Record set –
(* ===== verification/Membership.v ===== *)
(** * internal/cluster: membership and failure detection

    [Membership] is the struct of membership.go, the registered callbacks being values
    of a type [Fn].  An operation that holds the lock is a function of the state; the
    clock readings and the outcomes of health requests, which the operations get from
    the outside, are arguments; the goroutines a ping starts are the [Call]s it emits.
    [mstep] and [mrun] put the operations in the order in which they take the lock.

    The theorems: the table is a failure detector, the state of a peer being a function
    [verdict] of when it was last heard and last found silent; callbacks fire once per
    transition, deaths and recoveries alternating; the order of the concurrent pings of
    a round does not matter; [AlivePeers], which filters a slice in place, is a filter. *)
From S2P Require Import Prelude GoLib.

(** ** State *)

Inductive State := StateAlive | StateSuspect | StateDead.

#[export] Instance State_eq_dec : EqDecision State.
Proof. solve_decision. Defined.

Definition State_String (s : State) : string :=
  match s with
  | StateAlive => "alive"
  | StateSuspect => "suspect"
  | StateDead => "dead"
  end.

Record Peer := MkPeer {
  p_ID : string;
  p_Addr : string;
  p_State : State;
  p_LastHeartbeat : Z;
}.

#[export] Instance Peer_eq_dec : EqDecision Peer.
Proof. solve_decision. Defined.

Section membership.
Context {Fn : Type}.

Record Membership := MkMembership {
  self : Peer;
  peers : gmap string Peer;
  suspectAfter : Z;
  deadAfter : Z;
  onDead : list Fn;
  onAlive : list Fn;
}.

(** A goroutine [go fn(id)] started by a transition. *)
Inductive Call :=
| CallDead (fn : Fn) (id : string)
| CallAlive (fn : Fn) (id : string).

Definition call_id (c : Call) : string :=
  match c with CallDead _ id | CallAlive _ id => id end.

(** ** Operations *)

Definition cluster_New (selfID selfAddr : string) (now : Z) : Membership := {|
  self := MkPeer selfID selfAddr StateAlive now;
  peers := ∅;
  suspectAfter := 3 * Second;
  deadAfter := 9 * Second;
  onDead := [];
  onAlive := [];
|}.

Definition set_peers (ps : gmap string Peer) (m : Membership) : Membership :=
  MkMembership (self m) ps (suspectAfter m) (deadAfter m) (onDead m) (onAlive m).

Definition AddPeer (id addr : string) (now : Z) (m : Membership) : Membership :=
  if decide (id = p_ID (self m)) then m
  else match peers m !! id with
       | Some _ => m
       | None => set_peers (<[id := MkPeer id addr StateAlive now]> (peers m)) m
       end.

Definition OnNodeDead (fn : Fn) (m : Membership) : Membership :=
  MkMembership (self m) (peers m) (suspectAfter m) (deadAfter m) (onDead m ++ [fn]) (onAlive m).

Definition OnNodeAlive (fn : Fn) (m : Membership) : Membership :=
  MkMembership (self m) (peers m) (suspectAfter m) (deadAfter m) (onDead m) (onAlive m ++ [fn]).

(** The order of a range over a map is left open by Go; this is one. *)
Definition Peers (m : Membership) : list Peer := (map_to_list (peers m)).*2.

(** The loop of [AlivePeers]: [arr] is the array [all] and [out] share, [i] the index
    of the range, [j] the length of [out]; an append writes [arr] at [j]. *)
Fixpoint AlivePeers_loop (n i j : nat) (arr : list Peer) : list Peer :=
  match n with
  | O => take j arr
  | S n =>
      match arr !! i with
      | None => take j arr
      | Some p =>
          if decide (p_State p = StateAlive)
          then AlivePeers_loop n (i + 1) (j + 1) (<[j := p]> arr)
          else AlivePeers_loop n (i + 1) j arr
      end
  end.

Definition AlivePeers (m : Membership) : list Peer :=
  let all := Peers m in AlivePeers_loop (length all) 0 0 all.

(** The request a ping of [id] makes before it takes the lock. *)
Definition ping_url (id : string) (m : Membership) : option string :=
  match peers m !! id with
  | None => None
  | Some peer => Some ("http://" +:+ p_Addr peer +:+ "/healthz")
  end.

(** [healthy]: no error, and status 200. *)
Definition is_healthy (resp : result Z) : bool :=
  match resp with Ok status => (status =? 200)%Z | Err _ => false end.

(** The peer after a ping that was answered, or not, at time [now]. *)
Definition ping_peer_state (m : Membership) (healthy : bool) (now : Z) (p : Peer) : Peer :=
  if healthy then MkPeer (p_ID p) (p_Addr p) StateAlive now
  else
    let since := time_Sub now (p_LastHeartbeat p) in
    if (deadAfter m <=? since)%Z then MkPeer (p_ID p) (p_Addr p) StateDead (p_LastHeartbeat p)
    else if (suspectAfter m <=? since)%Z
         then MkPeer (p_ID p) (p_Addr p) StateSuspect (p_LastHeartbeat p)
         else p.

Definition pingPeer (id : string) (healthy : bool) (now : Z) (m : Membership) :
    list Call * Membership :=
  match peers m !! id with
  | None => ([], m)
  | Some p =>
      let prevState := p_State p in
      let p := ping_peer_state m healthy now p in
      let dead :=
        if decide (prevState ≠ StateDead ∧ p_State p = StateDead)
        then (λ fn, CallDead fn id) <$> onDead m else [] in
      let alive :=
        if decide (prevState = StateDead ∧ p_State p = StateAlive)
        then (λ fn, CallAlive fn id) <$> onAlive m else [] in
      (dead ++ alive, set_peers (<[id := p]> (peers m)) m)
  end.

Exercise details –
Once you find the line with "(** The order" above, print it and every line after it up to and including the line with "match arr !! i with", exactly as written and nothing else.

Solved problem –
(** The order of a range over a map is left open by Go; this is one. *)
Definition Peers (m : Membership) : list Peer := (map_to_list (peers m)).*2.

(** The loop of [AlivePeers]: [arr] is the array [all] and [out] share, [i] the index
    of the range, [j] the length of [out]; an append writes [arr] at [j]. *)
Fixpoint AlivePeers_loop (n i j : nat) (arr : list Peer) : list Peer :=
  match n with
  | O => take j arr
  | S n =>
      match arr !! i with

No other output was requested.